↓
(** * The Morphlink autopilot: a model of [autopilot.js]

    The autopilot is a supervisor object ([AutopilotSystem]) that polls the
    monolith's [/api/health] endpoint, spawns or stops the redirector
    microservice as a child process and toggles the monolith's
    [redirectorStatus] flag through [/api/internal/set-redirector-status].

    The model is a shallow embedding:
    - the synchronous methods ([start], [stop], [stopMicroservice], the event
      handlers and timer callbacks) are computations in a small
      state-and-exception monad over a [World];
    - the [async] method [checkLoadAndScale] is cut at its [await]s: a pending
      invocation is a task whose continuation [Cont] names the [await] it is
      suspended at, and every segment between two [await]s is a synchronous
      computation;
    - the event loop is a labelled step function [step]: a label is one
      macrotask (a timer firing, an HTTP reply, a child-process event) or a
      call made by the owner of the object.

    Time is abstracted: timers fire in any order.  The monolith handles a
    status command at the moment its answer reaches the autopilot.  The
    top-level script around the class (signal handlers, the delayed first
    [start()]) is not part of the model. *)

From Stdlib Require Import ZArith List Bool Arith Lia.
From Stdlib Require String Ascii.
Import ListNotations.

(** ** Configuration (autopilot.js, lines 12-25) *)

Module CONFIG.
Definition LOAD_THRESHOLD : Z := 20.
Definition POLL_INTERVAL : Z := 10000.
End CONFIG.

(** ** Data *)

Definition pid := nat.
Definition timer := nat.

Inductive Signal := SIGTERM | SIGKILL.

(** The monolith's module-level flag [redirectorStatus] (index.js). *)
Inductive RedirectorStatus := active | inactive.

(** What [/api/health] reports for that flag. *)
Inductive ReportedState := integrated | separated.

(** The three branches of [makeScalingDecision]. *)
Inductive Action := ScaleUp | ScaleDown | NoAction.

(** Outcome of the load query [axios.get(.../api/health)]: a body carrying the
    load counter, or any failure (timeout, connection error, malformed body). *)
Inductive HealthResult := HealthOk (load : Z) | HealthFail.

(** Console lines, one constructor per call site of autopilot.js. *)
Inductive Line :=
| L_initialized                                   (* 39 *)
| L_loadThreshold                                 (* 40 *)
| L_pollInterval                                  (* 41 *)
| L_alreadyRunning                                (* 47 *)
| L_starting                                      (* 51 *)
| L_stopping                                      (* 66 *)
| L_currentLoad (load : Z) (st : ReportedState)   (* 92 *)
| L_healthCheckFailed (n mx : nat)                (* 102 *)
| L_tooManyErrors                                 (* 106 *)
| L_highLoad (load : Z)                           (* 118 *)
| L_scalingUp                                     (* 119 *)
| L_scaleUpCompleted                              (* 131 *)
| L_scaleUpFailed                                 (* 133 *)
| L_lowLoad (load : Z)                            (* 139 *)
| L_scalingDown                                   (* 140 *)
| L_scaleDownCompleted                            (* 152 *)
| L_scaleDownFailed                               (* 154 *)
| L_withinRange (load : Z) (microserviceActive : bool) (* 160-161 *)
| L_spawning                                      (* 168 *)
| L_exited (p : pid)                              (* 187 *)
| L_failedToStart                                 (* 192 *)
| L_startedOk                                     (* 200 *)
| L_noProcessToStop                               (* 212 *)
| L_terminating                                   (* 216 *)
| L_forceKilling                                  (* 225 *)
| L_errorStopping                                 (* 231 *)
| L_stopped                                       (* 235 *)
| L_settingStatus (s : RedirectorStatus)          (* 241 *)
| L_statusUpdated (s : RedirectorStatus)          (* 249 *)
| L_failedToSetStatus.                            (* 251 *)

(** What the supervisor does to the outside, in the order it does it. *)
Inductive Event :=
| Out (l : Line)                         (* console.log *)
| Err (l : Line)                         (* console.error *)
| Spawn (p : pid)                        (* spawn('node', [script]) *)
| Kill (p : pid) (s : Signal)            (* child.kill(s) *)
| GetHealth                              (* axios.get issued *)
| PostStatus (s : RedirectorStatus)      (* axios.post issued *)
| PostDone (s : RedirectorStatus)        (* axios.post answered by the monolith *)
| SetInterval (t : timer)
| ClearInterval (t : timer)
| SetTimeout (ms : Z).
↑
The response should be an exact copy of every line above.

(** * The Morphlink autopilot: a model of [autopilot.js]

    The autopilot is a supervisor object ([AutopilotSystem]) that polls the
    monolith's [/api/health] endpoint, spawns or stops the redirector
    microservice as a child process and toggles the monolith's
    [redirectorStatus] flag through [/api/internal/set-redirector-status].

    The model is a shallow embedding:
    - the synchronous methods ([start], [stop], [stopMicroservice], the event
      handlers and timer callbacks) are computations in a small
      state-and-exception monad over a [World];
    - the [async] method [checkLoadAndScale] is cut at its [await]s: a pending
      invocation is a task whose continuation [Cont] names the [await] it is
      suspended at, and every segment between two [await]s is a synchronous
      computation;
    - the event loop is a labelled step function [step]: a label is one
      macrotask (a timer firing, an HTTP reply, a child-process event) or a
      call made by the owner of the object.

    Time is abstracted: timers fire in any order.  The monolith handles a
    status command at the moment its answer reaches the autopilot.  The
    top-level script around the class (signal handlers, the delayed first
    [start()]) is not part of the model. *)

From Stdlib Require Import ZArith List Bool Arith Lia.
From Stdlib Require String Ascii.
Import ListNotations.

(** ** Configuration (autopilot.js, lines 12-25) *)

Module CONFIG.
Definition LOAD_THRESHOLD : Z := 20.
Definition POLL_INTERVAL : Z := 10000.
End CONFIG.

(** ** Data *)

Definition pid := nat.
Definition timer := nat.

Inductive Signal := SIGTERM | SIGKILL.

(** The monolith's module-level flag [redirectorStatus] (index.js). *)
Inductive RedirectorStatus := active | inactive.

(** What [/api/health] reports for that flag. *)
Inductive ReportedState := integrated | separated.

(** The three branches of [makeScalingDecision]. *)
Inductive Action := ScaleUp | ScaleDown | NoAction.

(** Outcome of the load query [axios.get(.../api/health)]: a body carrying the
    load counter, or any failure (timeout, connection error, malformed body). *)
Inductive HealthResult := HealthOk (load : Z) | HealthFail.

(** Console lines, one constructor per call site of autopilot.js. *)
Inductive Line :=
| L_initialized                                   (* 39 *)
| L_loadThreshold                                 (* 40 *)
| L_pollInterval                                  (* 41 *)
| L_alreadyRunning                                (* 47 *)
| L_starting                                      (* 51 *)
| L_stopping                                      (* 66 *)
| L_currentLoad (load : Z) (st : ReportedState)   (* 92 *)
| L_healthCheckFailed (n mx : nat)                (* 102 *)
| L_tooManyErrors                                 (* 106 *)
| L_highLoad (load : Z)                           (* 118 *)
| L_scalingUp                                     (* 119 *)
| L_scaleUpCompleted                              (* 131 *)
| L_scaleUpFailed                                 (* 133 *)
| L_lowLoad (load : Z)                            (* 139 *)
| L_scalingDown                                   (* 140 *)
| L_scaleDownCompleted                            (* 152 *)
| L_scaleDownFailed                               (* 154 *)
| L_withinRange (load : Z) (microserviceActive : bool) (* 160-161 *)
| L_spawning                                      (* 168 *)
| L_exited (p : pid)                              (* 187 *)
| L_failedToStart                                 (* 192 *)
| L_startedOk                                     (* 200 *)
| L_noProcessToStop                               (* 212 *)
| L_terminating                                   (* 216 *)
| L_forceKilling                                  (* 225 *)
| L_errorStopping                                 (* 231 *)
| L_stopped                                       (* 235 *)
| L_settingStatus (s : RedirectorStatus)          (* 241 *)
| L_statusUpdated (s : RedirectorStatus)          (* 249 *)
| L_failedToSetStatus.                            (* 251 *)

(** What the supervisor does to the outside, in the order it does it. *)
Inductive Event :=
| Out (l : Line)                         (* console.log *)
| Err (l : Line)                         (* console.error *)
| Spawn (p : pid)                        (* spawn('node', [script]) *)
| Kill (p : pid) (s : Signal)            (* child.kill(s) *)
| GetHealth                              (* axios.get issued *)
| PostStatus (s : RedirectorStatus)      (* axios.post issued *)
| PostDone (s : RedirectorStatus)        (* axios.post answered by the monolith *)
| SetInterval (t : timer)
| ClearInterval (t : timer)
| SetTimeout (ms : Z).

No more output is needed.